Alexei leans against the door, watching me with those pale eyes that see everything. I can see the trail of dark hair disappearing beneath his boxers. My mouth goes dry.

Neither of us speaks. The weight of everything sits between us: Viktor's calculated evil, Mikhail's innocence, my father's death that was always going to happen regardless of my silence. Eleven years of wrong belief, shattered in minutes by documents he found in his father's study.

"You need clothes," I say finally, the mundane observation easier than addressing everything else.

His lips twitch. "I need a lot of things. Clothes are low on the list."

"What's at the top?"

He pushes off from the door, crosses to me, stops a foot away. Not touching. Waiting. Always waiting for me to choose now. But I can feel the heat radiating from his bare chest, smell his skin, amber and male.

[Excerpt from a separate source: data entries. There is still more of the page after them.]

(** Position [i] holds a unary name followed by a name with [const] in it,
    or a binary name followed by two such names. *)
Definition const_parent (names : list string) (i : nat) : Prop :=
  exists name, names !! i = Some name /\
    ((name ∈ UNARY_TOKENS /\
      exists c, names !! (i + 1)%nat = Some c /\ contains "const" c = true) \/
     (name ∈ BINARY_TOKENS /\
      exists c1 c2, names !! (i + 1)%nat = Some c1 /\
                    names !! (i + 2)%nat = Some c2 /\
                    contains "const" c1 = true /\ contains "const" c2 = true)).

(** Position [i] reads past the end of the list: it is the last one and
    holds a unary or binary name, or it is the last but one, holds a binary
    name and is followed by a name with [const] in it. *)
Definition reads_past_end (names : list string) (i : nat) : Prop :=
  exists name, names !! i = Some name /\
    (((i + 1)%nat = length names /\
      (name ∈ UNARY_TOKENS \/ name ∈ BINARY_TOKENS)) \/
     ((i + 2)%nat = length names /\ name ∈ BINARY_TOKENS /\
      exists c, names !! (i + 1)%nat = Some c /\ contains "const" c = true)).

End CheckConst.

(* ===================================================================== *)
(** ** [GenericEvaluate.__call__] (lines 434-480) *)
(* ===================================================================== *)

(** The data a fitness is computed on. *)
Inductive split : Set := Train | Test.

Section Call.

Variable compile : Individual -> result (list (list float) -> result (list float)).
Variable X_train : list (list float).
Variable y_train : list float.
Variable mean_squared_diff : list float -> list float -> float.

(** The attributes of [self] that [__call__] reads; [toolbox] is set, so
    the assertion of line 436 passes. *)
Variable optimize : bool.
Variable early_stopping : bool.
Variable hof : list Individual.
Variable threshold : float.

(** [self._finish_eval] of [gp_base], on the training or the test data: it
    returns the fitness tuple or raises. *)
Variable _finish_eval : Individual -> split -> result (list float).

(** [self.const_opt]: it is handed the objective and the starting point and
    returns the optimised constants or raises. *)
Variable const_opt : (list float -> result float) -> list float -> result (list float).
(** * NBA analytics backend (backend/server.js): query routes and populate
      routes over the Player, Team and Game collections.

    The Express handlers are embedded as functions from the request and the
    current store to a response envelope and the next store.  What the
    handlers read from their surroundings is made an explicit input:
    - the upstream provider, as a function from the requested path to what
      the HTTP client yields for it ([upstream]);
    - the clock ([toISOString], [now]);
    - the randomness behind [$sample] and the server's
      regular-expression engine, for the query routes;
    - the time value the runtime gives to a [Date], for the routes that
      sort games by date and for the insertion of games.

    Upstream payloads are untyped JSON, so they are kept as JavaScript
    values ([Js.value]) and every property read, [||], [?.] and spread is
    written with its JavaScript meaning, a read on [undefined] or [null]
    raising a [TypeError].  A collection is the list of its documents in
    natural order.  [insertMany] casts every document to its schema before
    anything is written: a value on a String path is stored as a string, a
    value on a Number path as a double, and a document with a value its
    path refuses, or with an Invalid Date, makes the whole call fail.
    Connection faults of the database are not modelled. *)

From Stdlib Require Import List String Ascii ZArith NArith Lia Bool Arith.
From Stdlib Require Import Numbers.DecimalString Sorting.Permutation.
From Stdlib Require Import Sorting.Sorted.
Import ListNotations.
Set Warnings "-register-all".
Open Scope string_scope.
Open Scope list_scope.

(** ** JavaScript values and the operators the handlers use *)

Module Js.

(** A parsed JSON value, or [undefined].  In [VObj] the first binding of a
    key is the one in effect. *)
Inductive value : Type :=
| VUndefined
| VNull
| VBool (b : bool)
| VNum (n : Z)
| VStr (s : string)
| VArr (elems : list value)
| VObj (fields : list (string * value)).

Inductive exn : Type :=
| Error (message : string)
| TypeError (message : string)
| CastError (message : string)
| ValidationError (message : string)
| MongoServerError (message : string).

Definition message (e : exn) : string :=
  match e with
  | Error m | TypeError m | CastError m | ValidationError m
  | MongoServerError m => m
  end.

(** Result of evaluating an expression or a block that may throw. *)
Inductive completion (A : Type) : Type :=
| Normal (a : A)
| Throw (e : exn).
Arguments Normal {A} a.
Arguments Throw {A} e.

Definition bind {A B} (c : completion A) (k : A -> completion B)
  : completion B :=
  match c with
  | Normal a => k a
  | Throw e => Throw e
  end.

Notation "x <- c ;; k" := (bind c (fun x => k))
  (at level 61, c at next level, right associativity).

Fixpoint mapM {A B} (f : A -> completion B) (l : list A)
  : completion (list B) :=
  match l with
  | [] => Normal []
  | a :: l' => b <- f a ;; bs <- mapM f l' ;; Normal (b :: bs)
  end.

(** ToBoolean. *)
Definition truthy (v : value) : bool :=
  match v with
  | VUndefined | VNull => false
  | VBool b => b
  | VNum n => negb (n =? 0)%Z
  | VStr s => negb (s =? "")
  | VArr _ | VObj _ => true
  end.

(** [a || b] *)
Definition or_else (a b : value) : value := if truthy a then a else b.

Fixpoint assoc (k : string) (fields : list (string * value)) : value :=
  match fields with
  | [] => VUndefined
  | (k', v) :: rest => if k =? k' then v else assoc k rest
  end.

Definition describe (v : value) : string :=
  match v with VNull => "null" | _ => "undefined" end.

(** [v.k] for the property names the handlers read.  Arrays and strings
    own [length]; no other name read by the handlers is defined on an
    array, a string, a number or a boolean. *)
Definition get (v : value) (k : string) : completion value :=
  match v with
  | VUndefined | VNull =>
      Throw (TypeError ("Cannot read properties of " ++ describe v
                        ++ " (reading '" ++ k ++ "')"))
  | VObj fields => Normal (assoc k fields)
  | VArr elems =>
      Normal (if k =? "length" then VNum (Z.of_nat (List.length elems))
              else VUndefined)
  | VStr s =>
      Normal (if k =? "length" then VNum (Z.of_nat (String.length s))
              else VUndefined)
  | VBool _ | VNum _ => Normal VUndefined
  end.

(** [v?.k] *)
Definition get_opt (v : value) (k : string) : completion value :=
  match v with
  | VUndefined | VNull => Normal VUndefined
  | _ => get v k
  end.

Definition string_of_nat (n : nat) : string :=
  NilZero.string_of_uint (Nat.to_uint n).

Fixpoint index_fields_from (i : nat) (l : list value)
  : list (string * value) :=
  match l with
  | [] => []
  | v :: l' => (string_of_nat i, v) :: index_fields_from (S i) l'
  end.

Fixpoint chars_of (s : string) : list value :=
  match s with
  | EmptyString => []
  | String c s' => VStr (String c EmptyString) :: chars_of s'
  end.

(** Own enumerable properties copied by [{...v}]. *)
Definition own_fields (v : value) : list (string * value) :=
  match v with
  | VObj fields => fields
  | VArr elems => index_fields_from 0 elems
  | VStr s => index_fields_from 0 (chars_of s)
  | VUndefined | VNull | VBool _ | VNum _ => []
  end.

(** [{...v, k1: v1, ..., kn: vn}]: the listed properties override the
    copied ones. *)
Definition spread_with (v : value) (extra : list (string * value)) : value :=
  VObj (extra ++ own_fields v).

(** [v.map(f)]: only an array has [map]. *)
Definition array_map {B} (path : string) (v : value)
    (f : value -> completion B) : completion (list B) :=
  match v with
  | VArr elems => mapM f elems
  | VUndefined | VNull =>
      Throw (TypeError ("Cannot read properties of " ++ describe v
                        ++ " (reading 'map')"))
  | _ => Throw (TypeError (path ++ ".map is not a function"))
  end.

(** *** Numbers: [String(n)] and [Number(s)] *)

(** [Double neg m e] is (-1)^neg * m * 2^e, with m odd, or m = 0 and e = 0. *)
Inductive number : Type :=
| Double (negative : bool) (m : N) (e : Z)
| Infinity (negative : bool).

Fixpoint odd_part (p : positive) (e : Z) : positive * Z :=
  match p with
  | xO p' => odd_part p' (e + 1)
  | _ => (p, e)
  end.

Definition canonical (neg : bool) (m : N) (e : Z) : number :=
  match m with
  | N0 => Double neg 0 0
  | Npos p => let '(p', e') := odd_part p e in Double neg (Npos p') e'
  end.

(** The double nearest to num/den, ties to even. *)
Definition nearest (neg : bool) (num den : N) : number :=
  if (num =? 0)%N then Double neg 0 0 else
  let scaled (e : Z) : N * N :=
    if (0 <=? e)%Z then (num, den * 2 ^ Z.to_N e)%N
    else (num * 2 ^ Z.to_N (- e), den)%N in
  let e1 := (Z.of_N (N.size num) - Z.of_N (N.size den) - 53)%Z in
  let e2 := let '(n1, d1) := scaled e1 in
            if (2 ^ 53 <=? n1 / d1)%N then (e1 + 1)%Z else e1 in
  let e := Z.max e2 (-1074) in
  let '(n, d) := scaled e in
  let q := (n / d)%N in
  let r := (n - q * d)%N in
  let q' := if ((d <? 2 * r) || ((2 * r =? d) && N.odd q))%N
            then (q + 1)%N else q in
  if (1025 <=? Z.of_N (N.size q') + e)%Z then Infinity neg
  else canonical neg q' e.
(** [Master.write]. *)
Definition write (adr dat : Z) : Gen (Z * Z) :=
  let timeout := 0 in
  bind (yield_m2s_addr_eq adr) (fun _ =>
  bind (yield_m2s_data_eq dat) (fun _ =>
  bind (yield_m2s_we_eq 1) (fun _ =>
  bind yield_ (fun _ =>
  bind (yield_m2s_we_eq 0) (fun _ =>
  bind (while_poll 20 timeout) (fun _ =>
  bind yield_s2m_data (fun value =>
  bind yield_s2m_error (fun error =>
  ret (value, error))))))))).

(** [Master.read]. *)
Definition read (adr : Z) : Gen (Z * Z) :=
  let timeout := 0 in
  bind (yield_m2s_addr_eq adr) (fun _ =>
  bind yield_ (fun _ =>
  bind (while_poll 20 timeout) (fun _ =>
  bind yield_s2m_data (fun value =>
  bind yield_s2m_error (fun error =>
  ret (value, error)))))).

(** The condition that ends the loop: [(yield self.s2m_ack) or
    (yield self.s2m_error)] is true. *)
Definition poll_done (s : Sim) : bool :=
  truthy (s2m_ack s) || truthy (s2m_error s).

(** The simulation at the first poll of [write adr dat] called in [s]: the
    request has been committed by the [yield], and [m2s_we.eq(0)] is
    scheduled for the next commit. *)
Definition write_first_poll (adr dat : Z) (s : Sim) : Sim :=
  {| slave_regs := resp_sync (slave_regs s) (cur s);
     cur := {| m2s_we := truncate 1 (nbits io_m2s_we);
               m2s_data := truncate dat (nbits io_m2s_data);
               m2s_addr := truncate adr (nbits io_m2s_addr) |};
     pend := {| m2s_we := truncate 0 (nbits io_m2s_we);
                m2s_data := truncate dat (nbits io_m2s_data);
                m2s_addr := truncate adr (nbits io_m2s_addr) |};
     now := S (now s) |}.

(** The simulation at the first poll of [read adr] called in [s]. *)
Definition read_first_poll (adr : Z) (s : Sim) : Sim :=
  {| slave_regs := resp_sync (slave_regs s) (cur s);
     cur := {| m2s_we := m2s_we (pend s);
               m2s_data := m2s_data (pend s);
               m2s_addr := truncate adr (nbits io_m2s_addr) |};
     pend := {| m2s_we := m2s_we (pend s);
                m2s_data := m2s_data (pend s);
                m2s_addr := truncate adr (nbits io_m2s_addr) |};
     now := S (now s) |}.

(** The value a routine returns, if it returns. *)
Definition returned {A} (o : outcome Sim A) : option A :=
  match o with Return a _ => Some a | _ => None end.

End Master.

End Master.

(** [Master(None, mem_size, data_width, init)]: the [Master] on top of the
    [Mem] it builds, [Mem(mem_size=mem_size, data_width=data_width, init=init)]. *)
Definition dut_write (mem_size data_width : Z) (init : list Z) (adr dat : Z) :=
  Master.write mem_size (slave := Mem_responder data_width mem_size init) adr dat.

Definition dut_read (mem_size data_width : Z) (init : list Z) (adr : Z) :=
  Master.read mem_size (slave := Mem_responder data_width mem_size init) adr.

Definition dut_reset (mem_size data_width : Z) (init : list Z) :=
  Master.sim_reset (slave := Mem_responder data_width mem_size init).

(** The construction itself: [Master.__init__] builds the [Mem], then
    declares its own [Signal(mem_size)].  [None] when a declaration raises;
    otherwise the simulation starts in [dut_reset]. *)
Definition dut_build (mem_size data_width : Z) (init : list Z)
  : option (@Master.Sim Mem.Regs) :=
  match Mem.build data_width mem_size init, Signal_nbits mem_size with
  | Some _, Some _ => Some (dut_reset mem_size data_width init)
  | _, _ => None
  end.

(** A responder that never answers, for fault injection. *)
#[export] Instance silent_responder : Responder unit := {
  resp_reset := tt;
  resp_sync _ _ := tt;
  resp_s2m_ack _ _ := 0;
  resp_s2m_data _ _ := 0;
  resp_s2m_error _ _ := 0
}.

(** ** How the simulator settles the combinatorial signals

    After each commit the simulator executes all the statements of
    [self.comb] (those of [Master], of [Mem] and of the memory port) on the
    current values of the signals, commits, and starts again until a pass
    changes nothing.  [Comb] holds the fourteen signals these statements
    drive; [comb_pass] is one pass, statement by statement. *)

Module Settle.

Record Comb := mkComb {
  slave_m2s_we : Z;
  slave_m2s_data : Z;
  slave_m2s_addr : Z;
  mem_ports_we : Z;
  mem_ports_dat_w : Z;
  mem_ports_adr : Z;
  mem_ports_dat_r : Z;
  slave_s2m_data : Z;
  ack_re : Z;
  slave_s2m_error : Z;
  slave_s2m_ack : Z;
  s2m_ack : Z;
  s2m_data : Z;
  s2m_error : Z
}.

"You. Safe. Here. That's the whole list."

The laugh that escapes me comes out broken, half-sob. My legs give out, too long running on nothing but adrenaline and guilt, and now that he's freed me, I can't even stand.

He catches me before I hit the marble, scooping me up like I weigh nothing, and suddenly he's pressed against me, all that bare skin making my body sing.

"I've got you," he murmurs against my hair as he carries me to the couch. "I've got you, kotyonok."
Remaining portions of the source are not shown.